Prendendo-trapianto cadaveri donatori con morte cerebrale e lavori cardiaci effettuate in collaborazione con altri organismi, poiché il piccolo intestino possono essere trapiantate in isolamento, insieme con il fegato o lo stomaco, il duodeno fegato e pancreas. Il ruolo dei parenti viventi del piccolo allotrapianto intestinale non è ancora definito. In diversi centri medici la procedura di trapianto viene eseguita in modi diversi; terapia immunosoppressiva viene inoltre assegnato un diverso, ma di solito comprende globulina antilinfocitica seguita da alte dosi di tacrolimus e micofenolato mofetile come terapia di mantenimento.

L'endoscopia viene eseguita settimanalmente per rilevare il rigetto. I sintomi e i segni oggettivi del rifiuto includono diarrea, febbre e colica addominale. L'endoscopia rivela eritema mucosale, edema, ulcerazione, esfoliazione; i cambiamenti sono disomogenei, sono difficili da rilevare e devono essere differenziati dall'enterite da citomegalovirus rilevando inclusioni di corpi virali. Durante la biopsia, i villi deformati e gli infiltrati infiammatori sono identificati nella lamina propria della mucosa. Il trattamento del rigetto acuto consiste nella somministrazione di alte dosi di glucocorticoidi, globulina antitimocitica o entrambe.

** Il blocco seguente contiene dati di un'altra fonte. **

(** Reference definition, after the wording of the dequeue's contract: a
    joined row is eligible when it is not processed, not marked as sent,
    has a phone number that is present and validated, belongs to this
    shard's partition and is not in the exclusion list. *)
Definition eligible (shardIndex totalShards : Z)
    (activeSurveyIds : list JsValue) (row : Joined) : Prop :=
  let '(sr, c) := row in
  sr_customer_id sr = Some (c_id c)
  /\ sr_processed sr <> Some true
  /\ sr_data_sent_to_retell sr <> Some true
  /\ (exists phone, c_phone_number c = Some phone /\ phone <> "")
  /\ c_phone_number_validated c = Some true
  /\ Sharding.shouldProcessId (sr_id sr) shardIndex totalShards = true
  /\ ~ In (JInt (sr_id sr)) activeSurveyIds.


(** *** The client *)

Definition pool_connect : M unit :=
  fun w =>
    match connect_fault (db w) with
    | Some e => (Thrown (ThrowObj e), w)
    | None => (Returned tt, w)
    end.

Definition client_release : M unit := ret tt.

(** [client.query(statement)]: the rows of the result. *)
Definition client_query (statement : Statement) : M (list SurveyData) :=
  fun w =>
    let w' := set_db_statements (db_statements w ++ [statement]) w in
    match query_fault (db w) statement with
    | Some e => (Thrown (ThrowObj e), w')
    | None =>
        match statement with
        | StSelectNext shardIndex totalShards activeSurveyIds =>
            (select_next (db w) shardIndex totalShards activeSurveyIds, w')
        | _ => (Returned [], w')
        end
    end.

(** The exclusion list built from the in-flight map. *)
Definition activeSurveyIds_of (activeSurveys : JsMap.t JsValue SurveyInfo)
    : list JsValue :=
  filter (fun x => Number_isInteger x) (JsMap.keys activeSurveys).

Le complicanze chirurgiche sono osservate nel 50% dei pazienti e consistono in perdite nel sito di anastomosi, flusso biliare e stenosi, trombosi dell'arteria epatica e sviluppo di ascite linfatica. Le complicanze non chirurgiche comprendono l'ischemia del trapianto, l'innesto contro la malattia ospite, causata dal trapianto di tessuto linfoide enterico-associato.

Entro il terzo anno, oltre il 50 % dei trapianti sopravvive durante il trapianto di un intestino tenue e il tasso di sopravvivenza dei pazienti è di circa il 65%. Con il trapianto in combinazione con il fegato, il tasso di sopravvivenza è più basso, poiché la procedura è più traumatica e viene eseguita da destinatari con uno stato iniziale più pesante.